2016
_MEDICINE

Crystal Clear
X-ray crystallography is used to create three-dimensional models of molecules that help researchers understand how the molecules function within the body — knowledge that can be used to develop new antibiotics.

_Patrick Loll

Loll is a professor in the Department of Biochemistry and Molecular Biology in Drexel’s College of Medicine.

A couple of years ago, Patrick Loll and his students solved a nearly 70-year-old mystery. Using crystallography, they became the first researchers to understand precisely how bacitracin, a household antibiotic derived from the bacterium Bacillus subtilis var Tracy and first approved in 1948, combats infection in the body.

Crystallography — the study of how atoms in a material are arranged — involves the creation of three-dimensional models of molecules. The models allow scientists to see how the molecules are structured, in order to better understand how they function. In the case of antibiotics such as bacitracin, the structural models reveal how these molecules latch onto and interact with their bacterial cell targets.

Models_for_Meds

Loll estimates that he has grown thousands of crystals, including those displayed at above.

01. Bacitracin is a natural-product antibiotic best known as a component of “triple antibiotic” ointments.

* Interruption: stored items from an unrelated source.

(** Asking the provider is one turn, whatever the collection holds. *)
Lemma resume_provider (p : Provider) (message modelId apiKey : string)
    (k : Exc ProviderResponse -> Prog Response) (d : DB) :
  resume up (handleProviderRequest p message modelId apiKey ≫= k) d
    = (k (answer up p message modelId apiKey), d).
Proof.
  unfold answer. destruct p; cbn [handleProviderRequest].
  - rewrite run_handleOpenAIRequest. unfold handleOpenAIRequest. simpl.
    destruct (openai_create up apiKey modelId message); reflexivity.
  - rewrite run_handleAnthropicRequest. unfold handleAnthropicRequest. simpl.
    destruct (anthropic_create up apiKey modelId message); reflexivity.
  - rewrite run_handleGeminiRequest. unfold handleGeminiRequest. simpl.
    destruct (gemini_sendMessage up apiKey _ message); reflexivity.
Qed.

(** Each turn of the handler is a turn of its stage. *)
Lemma resume_stage (s : Stage) (written : bool) :
  resume up (stage s) (coll written)
    = (stage (turn s written).1, coll (turn s written).2).
Proof.
  destruct Hres as [[Hm Ht Hk Hmod Hu] Hkind Hkey Hrem Hsel Horig].
  destruct s as [| fresh | fresh | | served]; cbn [turn fst snd].
  - cbn [at_stage]. unfold chat.
    apply falsy_false in Hm, Ht, Hk, Hmod. rewrite Hm, Ht, Hk, Hmod.
    cbn [orb mbind Prog_bind bind await resume perform].
    rewrite load_user, Hkind. reflexivity.
  - cbn [at_stage]. unfold chat_temp. rewrite find_bundle.
    assert (Hpos : 0 < TempToken.tokensRemaining (bundle_copy fresh))
      by (destruct fresh; simpl; lia).
    destruct (Z.leb_spec (TempToken.tokensRemaining (bundle_copy fresh)) 0);
      [lia |].
    cbn [mbind Prog_bind bind await resume perform].
    assert (Hsame : TempToken.sellerId (bundle_copy fresh)
                    = TempToken.sellerId tempKey) by (destruct fresh; reflexivity).
    assert (Horiginal : TempToken.originalApiKeyId (bundle_copy fresh)
                        = TempToken.originalApiKeyId tempKey)
      by (destruct fresh; reflexivity).
    assert (Hname : TempToken.apiKeyName (bundle_copy fresh)
                    = TempToken.apiKeyName tempKey) by (destruct fresh; reflexivity).
    rewrite Hsame, Horiginal, Hname.
    destruct (load_seller written) as (s & -> & Hkeys).
    rewrite Hkeys, Horig, Hprovider. reflexivity.
  - cbn [at_stage]. rewrite resume_provider, Hanswer. unfold meter_temp.
    destruct fresh; simpl copy_of_bundle; simpl copy_of_user.
    + destruct (Z.gtb_spec (totalTokens (usage response))
                           (TempToken.tokensRemaining tempKey)); [lia |].
      reflexivity.
    + unfold debited at 1. simpl TempToken.tokensRemaining.
      destruct (Z.gtb_spec (totalTokens (usage response))
                  (TempToken.tokensRemaining tempKey
                   - totalTokens (usage response))); [| lia].
      reflexivity.
  - cbn [at_stage resume perform]. rewrite user_after_id.
    destruct written; simpl; [| reflexivity].
    now rewrite insert_insert_eq.
  - destruct served; reflexivity.
Qed.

02. This is a crystal of the COX1 enzyme, which is the target of aspirin, ibuprofen, naproxen and other NSAIDs.

03. Ramoplanin is a new investigational antibiotic that is being tested as a treatment for C. difficile infections.

04. Porin is a protein from the outer membrane of the bacterium E. coli, where it mediates the uptake of various nutrients and drugs.

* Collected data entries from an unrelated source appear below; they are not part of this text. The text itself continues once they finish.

(** [tx.commit()] throws on a handle that is not active. *)
Definition commit (tx : transaction) : Task unit :=
  fun active =>
    if isActive tx active
    then emit (Committed tx) ;;;
         ret (tt, filter (fun id => negb (String.eqb (txId tx) id)) active)
    else throw (Raised "InvalidStateError").

(** [tx.objectStore(t)]: the pair of the handle and the table. A handle
    that is no longer active has finished. *)
Definition tx_objectStore (tx : transaction) (t : tableName)
  : Task (transaction * tableName) :=
  fun active =>
    if negb (isActive tx active) then throw (Raised "InvalidStateError")
    else if negb (existsb (tableName_beq t) (txTables tx))
         then throw (Raised "NotFoundError")
         else ret ((tx, t), active).

(** A request on a store of a handle: in its continuation that handle is
    the active one. *)
Definition request {A} (store : transaction * tableName) (writes : bool)
  (m : M A) : Task A :=
  fun active =>
    if negb (isActive (fst store) active)
    then throw (Raised "TransactionInactiveError")
    else
      match writes, txMode (fst store) with
      | true, readonly => throw (Raised "ReadOnlyError")
      | _, _ => a <- m ;; ret (a, [txId (fst store)])
      end.

(** [store.put(value)], [store.get(key)], [store.delete(key)] and
    [store.clear()] *)
Definition store_put (store : transaction * tableName) (value : jsval)
  : Task jsval :=
  request store true (db_put (snd store) value).

Definition store_get (store : transaction * tableName) (k : jsval)
  : Task jsval :=
  request store false (db_get (snd store) k).

Definition store_delete (store : transaction * tableName) (k : jsval)
  : Task unit :=
  request store true (db_delete (snd store) k).

Definition store_clear (store : transaction * tableName) : Task unit :=
  request store true (db_clear (snd store)).

(** ** The data layer *)

Section DataLayer.

(** The schemas of the tables are the validation engine's; the layer
    only calls their [assert]. *)
Variable Tables : tableName -> validator.

(** [Tables[t].assert(v)] *)
Definition assert (t : tableName) (v : jsval) : M jsval :=
  emit (Asserted t v) ;;; lift (Tables t v).

(** The label of the timer reads [value.id] before anything else. *)
Definition set (tableName : tableName) (value : jsval) : M jsval :=
  lift (getProp value "id") ;;;
  assert tableName value ;;;
  db_put tableName value.

Definition clear (table : tableName) : M unit := db_clear table.

Definition get (tableName : tableName) (key : jsval) : M jsval :=
  value <- db_get tableName key ;;
  if truthy value then assert tableName value else ret JUndefined.

Definition list_ (tableName : tableName) : M (list jsval) :=
  values <- db_getAll tableName ;;
  outs <- mapM (assert tableName) values ;;
  lift (sort idComparator outs).

(** [drop] of one key (key ranges are left out); the line it logs reads
    the [id] of every record left. *)
Definition drop (table : tableName) (id : jsval) : M unit :=
  db_delete table id ;;;
  l <- list_ table ;;
  lift (rmap (fun o => getProp o "id") l) ;;;
  ret tt.

(** *** The wrangler of a reactive table *)

Definition refresh (table : tableName) : M unit :=
  emit (Refreshed table) ;;;
  l <- list_ table ;;
  writeState table l.

Definition raw_set (table : tableName) (value : jsval) : M jsval :=
  db_put table value.

Definition raw_get (table : tableName) (key : jsval) : M jsval :=
  db_get table key.

Definition wrangler_set (table : tableName) (value : jsval) : M jsval :=
  set table value ;;;
  output <- assert table value ;;
  state <- readState table ;;
  index <- lift (findIndex (sameId value) state) ;;
  (if negb (index =? -1)
   then writeState table (arraySet state index output)
   else writeState table (state ++ [output]) ;;;
        sorted <- lift (sort idComparator (state ++ [output])) ;;
        writeState table sorted) ;;;
  ret output.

05. PfeA is a protein from the outer membrane of Pseudomonas aeruginosa, an opportunistic pathogen.

crystals_of_vancomycin

The rise of bacterial resistance to vancomycin (often considered the antibiotic of last resort) has motivated researchers to find alternatives. Through crystallography, Drexel researchers seek to understand how vancomycin recognizes its target, with the goal of exploiting this information to design new, more effective variants.

A_How-To

The process of growing crystals is laborious and famously prone to failure.

01. Researchers first must generate large quantities of the molecule of interest. This step can require many months of trial and error, and in some cases it simply fails outright.

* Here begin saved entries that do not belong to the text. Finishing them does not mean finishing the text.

(** An engine that fails on both segments of a text: two failure callbacks,
    each followed by its deferred tick, end the session in Done. *)
Example all_fail_run :
  option_map
    (fun p => (statusText p, isPlaying p, currentIndex p,
               issued (engine p), pending (engine p)))
    (run [Play (lit "a. b. c.") 4; EngineError; TimerFires 0;
          EngineError; TimerFires 0] loaded_page)
  = Some (Some Done, false, 2%nat, [lit "a. b"; lit ". c."], []).
Proof. vm_compute. reflexivity. Qed.

(** ** The progress label *)

Lemma progress_le (p : player) : (fst (progress p) <= snd (progress p))%nat.
Proof. unfold progress. simpl. lia. Qed.

Lemma label_clamped_setProgress (p : player) : label_clamped (setProgress p).
Proof.
  unfold label_clamped. fields. destruct (present (progressText p)); trivial.
  apply progress_le.
Qed.

Lemma label_clamped_frame (p p' : player) :
  progressText p' = progressText p -> label_clamped p -> label_clamped p'.
Proof. unfold label_clamped. now intros ->. Qed.

Lemma label_clamped_speakNext (p : player) :
  label_clamped p -> label_clamped (speakNext p).
Proof.
  intros H. unfold speakNext.
  destruct (negb (isPlaying p)); trivial.
  destruct (paused (engine p)); trivial.
  destruct (_ <=? _)%nat.
  - apply label_clamped_setProgress.
  - eapply label_clamped_frame; [|exact H]. reflexivity.
Qed.

Lemma label_clamped_step (ev : event) (p p' : player) :
  label_clamped p -> step ev p = Some p' -> label_clamped p'.
Proof.
  intros H Hstep. destruct ev; cbn [step] in Hstep.
  - unfold playFromStart in Hstep.
    destruct (chunkText text maxChars); [|discriminate].
    destruct (_ =? _)%nat; injection Hstep as <-.
    + apply label_clamped_setProgress.
    + apply label_clamped_speakNext, label_clamped_setProgress.
  - injection Hstep as <-. unfold pause.
    destruct (_ && _); trivial.
    eapply label_clamped_frame; [|exact H]. now fields.
  - injection Hstep as <-. unfold resume.
    destruct (paused (engine p)).
    + eapply label_clamped_frame; [|exact H]. now fields.
    + destruct (_ && _); trivial. now apply label_clamped_speakNext.
  - injection Hstep as <-. apply label_clamped_setProgress.
  - destruct (_ && _); [|discriminate]. injection Hstep as <-.
    apply label_clamped_setProgress.
  - destruct (_ && _); [|discriminate]. injection Hstep as <-.
    unfold onend. eapply label_clamped_frame;
      [|apply (label_clamped_setProgress
                 (set_currentIndex (currentIndex p + 1)
                    (set_engine (synth_resolve (engine p)) p)))].
    reflexivity.
  - destruct (truthy_list _); [|discriminate]. injection Hstep as <-.
    unfold onerror. eapply label_clamped_frame; [|exact H]. now fields.
  - destruct (nth_error (timers p) k) as [t|]; [|discriminate].
    injection Hstep as <-.
    assert (H' : label_clamped (set_timers (remove_nth k (timers p)) p))
      by (eapply label_clamped_frame; [|exact H]; reflexivity).
    destruct t.
    + now apply label_clamped_speakNext.
    + unfold resume_nudge. destruct (_ && _); trivial.
      now apply label_clamped_speakNext.
Qed.

Lemma label_clamped_run (evs : list event) :
  forall p p', label_clamped p -> run evs p = Some p' -> label_clamped p'.
Proof.
  induction evs as [|ev evs IH]; intros p p' H Hrun; cbn [run] in Hrun.
  - now injection Hrun as <-.
  - destruct (step ev p) as [p1|] eqn:E; [|discriminate].
    eapply IH; [|exact Hrun]. eapply label_clamped_step; eauto.
Qed.

(** ** Sorting the voices *)

Section SortingFacts.

Variable localeCompare : jsstring -> jsstring -> Z.
Hypothesis Hcmp : consistent localeCompare.

Lemma voice_le_english_first (a b : voice) :
  voice_le localeCompare a b <-> english_first localeCompare a b.
Proof.
  unfold voice_le, english_first, voice_compare.
  destruct (is_english a), (is_english b); simpl; split;
    try (intros [H1 H2]); try intuition (try lia; try congruence).
Qed.

Lemma voice_le_total (a b : voice) :
  voice_le localeCompare a b \/ voice_le localeCompare b a.
Proof.
  unfold voice_le, voice_compare. destruct Hcmp as [Htot _].
  destruct (is_english a), (is_english b); simpl; try lia; apply Htot.
Qed.

Lemma voice_le_trans (a b c : voice) :
  voice_le localeCompare a b -> voice_le localeCompare b c ->
  voice_le localeCompare a c.
Proof.
  unfold voice_le, voice_compare. destruct Hcmp as [_ Htr].
  destruct (is_english a), (is_english b), (is_english c); simpl;
    try lia; apply Htr.
Qed.

Lemma insert_sorted_perm (x : voice) (l : list voice) :
  Permutation (x :: l) (insert_sorted localeCompare x l).
Proof.
  induction l as [|y l IH]; simpl; trivial.
  destruct (voice_compare localeCompare x y <=? 0); trivial.
  rewrite perm_swap. now constructor.
Qed.

Lemma sort_voices_perm (l : list voice) :
  Permutation l (sort_voices localeCompare l).
Proof.
  induction l as [|x l IH]; simpl; trivial.
  rewrite <- insert_sorted_perm. now constructor.
Qed.

Lemma insert_sorted_sorted (x : voice) (l : list voice) :
  StronglySorted (voice_le localeCompare) l ->
  StronglySorted (voice_le localeCompare) (insert_sorted localeCompare x l).
Proof.
  induction 1 as [|y l Hs IH Hall]; simpl.
  - repeat constructor.
  - destruct (Z.leb_spec (voice_compare localeCompare x y) 0) as [Hle|Hgt].
    + constructor; [now constructor|]. constructor; trivial.
      eapply Forall_impl; [|exact Hall]. intros z Hz.
      eapply voice_le_trans; eauto.
    + constructor; trivial.
      assert (Hyx : voice_le localeCompare y x).
      { destruct (voice_le_total x y) as [H|H]; trivial.
        unfold voice_le in H. lia. }
      eapply Permutation_Forall; [apply insert_sorted_perm|].
      constructor; trivial.
Qed.

Lemma sort_voices_sorted (l : list voice) :
  StronglySorted (voice_le localeCompare) (sort_voices localeCompare l).
Proof.
  induction l as [|x l IH]; simpl; [constructor|].
  now apply insert_sorted_sorted.
Qed.

Lemma sort_voices_english_first (l : list voice) :
  StronglySorted (english_first localeCompare) (sort_voices localeCompare l).
Proof.
  pose proof (sort_voices_sorted l) as H.
  induction H as [|y s Hs IH Hall]; constructor; trivial.
  eapply Forall_impl; [|exact Hall]. intros z. apply voice_le_english_first.
Qed.

End SortingFacts.

Lemma find_first_such (f : voice -> bool) (l : list voice) :
  match find f l with
  | Some v => first_such f l v
  | None => none_such f l
  end.
Proof.
  induction l as [|x l IH]; simpl; [reflexivity|].
  destruct (f x) eqn:E.
  - exists [], l. auto.
  - destruct (find f l) as [v|].
    + destruct IH as (l1 & l2 & -> & Hv & Hl1).
      exists (x :: l1), l2. simpl. rewrite E. auto.
    + unfold none_such in *. simpl. now rewrite E.
Qed.

Lemma first_such_In (f : voice -> bool) (l : list voice) (v : voice) :
  first_such f l v -> In v l.
Proof. intros (l1 & l2 & -> & _). apply in_or_app. right. now left. Qed.

Lemma preferred_picked (sorted : list voice) :
  match preferred sorted with
  | Some w => picked sorted w /\ In w sorted
  | None => none_such is_english sorted
  end.
Proof.
  unfold preferred, picked.
  pose proof (find_first_such marked_en_US sorted) as Ha.
  pose proof (find_first_such is_en_US sorted) as Hb.
  pose proof (find_first_such is_english sorted) as Hc.
  fold marked_en_US.
  change (fun v : voice => is_en_US v && has_marker v) with marked_en_US.
  destruct (find marked_en_US sorted) as [a|].
  { split; [auto | eapply first_such_In; eauto]. }
  destruct (find is_en_US sorted) as [b|].
  { split; [auto | eapply first_such_In; eauto]. }
  destruct (find is_english sorted) as [c|]; trivial.
  split; [auto 6 | eapply first_such_In; eauto].
Qed.

Lemma or_else_truthy (s : jsstring) (b : option jsstring) :
  s <> [] -> or_else (Some s) b = Some s.
Proof. destruct s; simpl; congruence. Qed.

Lemma default_voiceURI_picked (localeCompare : jsstring -> jsstring -> Z)
    (available : list voice) :
  (forall v, In v available -> voiceURI v <> []) ->
  match sort_voices localeCompare available with
  | [] => default_voiceURI localeCompare available = None
  | _ :: _ =>
      exists w, In w available /\
                picked (sort_voices localeCompare available) w /\
                default_voiceURI localeCompare available = Some (voiceURI w)
  end.
Proof.
  intros Huri. unfold default_voiceURI.
  pose proof (sort_voices_perm localeCompare available) as Hperm.
  pose proof (preferred_picked (sort_voices localeCompare available)) as Hp.
  destruct (sort_voices localeCompare available) as [|first rest] eqn:Es.
  - reflexivity.
  - destruct (preferred (first :: rest)) as [w|].
    + destruct Hp as [Hp Hin]. exists w.
      assert (In w available).
      { eapply Permutation_in; [symmetry; exact Hperm | exact Hin]. }
      repeat split; trivial. cbn [option_map]. apply or_else_truthy. auto.
    + exists first.
      assert (In first available).
      { eapply Permutation_in; [symmetry; exact Hperm | now left]. }
      repeat split; trivial.
      * unfold picked. auto 6.
      * cbn [option_map hd_error or_else]. 
        destruct (voiceURI first) eqn:E; [now apply Huri in H|reflexivity].
Qed.

Lemma codeunit_compare_consistent : consistent codeunit_compare.
Proof.
  split.
  - induction a as [|x a IH]; destruct b as [|y b]; simpl; try lia.
    destruct (N.ltb_spec x y), (N.ltb_spec y x); try lia. apply IH.
  - induction a as [|x a IH]; destruct b as [|y b]; destruct c as [|z c];
      simpl; try lia.
    destruct (N.ltb_spec x y), (N.ltb_spec y x), (N.ltb_spec y z),
      (N.ltb_spec z y), (N.ltb_spec x z), (N.ltb_spec z x); try lia.
    apply IH.
Qed.

Lemma loadVoices_selected (localeCompare : jsstring -> jsstring -> Z)
    (available : list voice) (p : player) :
  voiceSelect p <> None ->
  selectedVoiceURI (loadVoices localeCompare available p)
  = default_voiceURI localeCompare available.
Proof.
  intros Hsel. unfold loadVoices. cbn [voiceSelect set_voices].
  destruct (voiceSelect p); [|congruence].
  now destruct (default_voiceURI localeCompare available).
Qed.

(** ** The sort is stable, and that determines it *)

Section Stability.

Variable localeCompare : jsstring -> jsstring -> Z.
Hypothesis Hcmp : consistent localeCompare.

Lemma same_rank_iff (v w : voice) :
  same_rank localeCompare v w = true
  <-> voice_le localeCompare v w /\ voice_le localeCompare w v.
Proof.
  unfold same_rank, voice_le. rewrite andb_true_iff, !Z.leb_le. tauto.
Qed.

Lemma same_rank_refl (v : voice) : same_rank localeCompare v v = true.
Proof.
  apply same_rank_iff. destruct (voice_le_total localeCompare Hcmp v v); auto.
Qed.

Lemma same_rank_sym (v w : voice) :
  same_rank localeCompare v w = same_rank localeCompare w v.
Proof. unfold same_rank. apply andb_comm. Qed.

(** Insertion does not move the new entry past an entry of its rank. *)
Lemma insert_sorted_stable (v x : voice) (l : list voice) :
  filter (same_rank localeCompare v) (insert_sorted localeCompare x l)
  = filter (same_rank localeCompare v) (x :: l).
Proof.
  induction l as [|y l IH]; trivial.
  cbn [insert_sorted].
  destruct (Z.leb_spec (voice_compare localeCompare x y) 0) as [Hle|Hgt];
    trivial.
  cbn [filter] in *. rewrite IH.
  destruct (same_rank localeCompare v y) eqn:Ey; trivial.
  destruct (same_rank localeCompare v x) eqn:Ex; trivial.
  exfalso. apply same_rank_iff in Ex, Ey.
  destruct Ex as [_ Hxv]. destruct Ey as [Hvy _].
  pose proof (voice_le_trans localeCompare Hcmp _ _ _ Hxv Hvy) as Hxy.
  unfold voice_le in Hxy. lia.
Qed.

(** Entries of one rank keep the order in which they came. *)
Lemma sort_voices_stable (v : voice) (l : list voice) :
  filter (same_rank localeCompare v) (sort_voices localeCompare l)
  = filter (same_rank localeCompare v) l.
Proof.
  induction l as [|x l IH]; trivial.
  cbn [sort_voices]. rewrite insert_sorted_stable. cbn [filter].
  now rewrite IH.
Qed.

Lemma filter_cons_split (f : voice -> bool) (l : list voice) (a : voice)
    (r : list voice) :
  filter f l = a :: r ->
  exists pre post,
    l = pre ++ a :: post /\ forallb (fun x => negb (f x)) pre = true /\
    f a = true /\ filter f post = r.
Proof.
  induction l as [|x l IH]; [discriminate|]. cbn [filter].
  destruct (f x) eqn:E.
  - intros H. injection H as -> <-. exists [], l. auto.
  - intros H. destruct (IH H) as (pre & post & -> & Hpre & Ha & Hr).
    exists (x :: pre), post. simpl. rewrite E. auto.
Qed.

(** Two sorted lists with the same entries of every rank, in the same
    order, are the same list. *)
Lemma sorted_stable_unique (s1 : list voice) :
  forall s2,
    StronglySorted (voice_le localeCompare) s1 ->
    StronglySorted (voice_le localeCompare) s2 ->
    (forall v, filter (same_rank localeCompare v) s1
               = filter (same_rank localeCompare v) s2) ->
    s1 = s2.
Proof.
  induction s1 as [|a s1 IH]; intros s2 H1 H2 Hf.
  - destruct s2 as [|b s2]; trivial.
    specialize (Hf b). cbn [filter] in Hf.
    rewrite same_rank_refl in Hf. discriminate.
  - pose proof (Hf a) as Ha. cbn [filter] in Ha.
    rewrite same_rank_refl in Ha. symmetry in Ha.
    destruct (filter_cons_split _ _ _ _ Ha) as (pre & post & -> & Hpre & _ & _).
    inversion H1 as [|a' s1' Hs1 Hall1]; subst.
    assert (pre = []) as ->.
    { destruct pre as [|b pre]; trivial. exfalso.
      simpl in Hpre. apply andb_true_iff in Hpre. destruct Hpre as [Hab _].
      apply negb_true_iff in Hab.
      assert (Hba : voice_le localeCompare b a).
      { inversion H2 as [|b' t Ht Hall2]; subst.
        rewrite Forall_forall in Hall2. apply Hall2.
        apply in_or_app. right. now left. }
      pose proof (Hf b) as Hb. cbn [filter app] in Hb.
      rewrite same_rank_refl in Hb.
      rewrite (same_rank_sym b a), Hab in Hb.
      assert (Hc : In b (filter (same_rank localeCompare b) s1))
        by (rewrite Hb; now left).
      apply filter_In in Hc. destruct Hc as [Hin Hbb].
      rewrite Forall_forall in Hall1. specialize (Hall1 _ Hin).
      assert (same_rank localeCompare a b = true)
        by (apply same_rank_iff; auto).
      congruence. }
    cbn [app] in *. f_equal.
    inversion H2 as [|a' t Ht Hall2]; subst.
    apply IH; trivial.
    intros v. specialize (Hf v). cbn [filter] in Hf.
    destruct (same_rank localeCompare v a); [now injection Hf|trivial].
Qed.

02. Researchers then purify away other kinds of molecules, so that only the desired molecule remains in the test tube.

03. In the crystallization step, researchers experiment with different reagents in hopes of finding an additive that coaxes the delicate molecules into assembling into a nicely ordered 3-D lattice. The crystallization step is very sensitive to outside variables. Many projects fail at this stage, and even the ones that work usually require thousands of experiments to hone in on the right set of conditions for good crystallization

04. Researchers then shoot a beam of X-rays at the crystal, which scatters the X-rays in different directions. High-tech detectors capture the scattered radiation and this information is fed into a series of calculations that ultimately yields an image of the molecule.

Bacitracin’s_Secret

Loll and his collaborators learned that Bacitracin works by targeting a lipid that harmful bacteria use to shuttle essential building blocks to their cell walls. Bacitracin is able to grab onto the lipid and prevent it from delivering materials that the bacterial cell needs to survive, and it dies.

By elucidating the structure of bacitracin, Loll, his student Nicoleta Economou, and their Drexel collaborator Simon Cocklin were able to determine that the antibiotic works by targeting a lipid that harmful bacteria use to shuttle essential building blocks to their cell walls. Bacitracin is able to grab onto the lipid in a way no one had predicted; this interaction prevents the lipid from delivering materials that the cell needs, thereby killing the bacteria.

Their finding was published in the Proceedings of the National Academy of Sciences of the United States of America.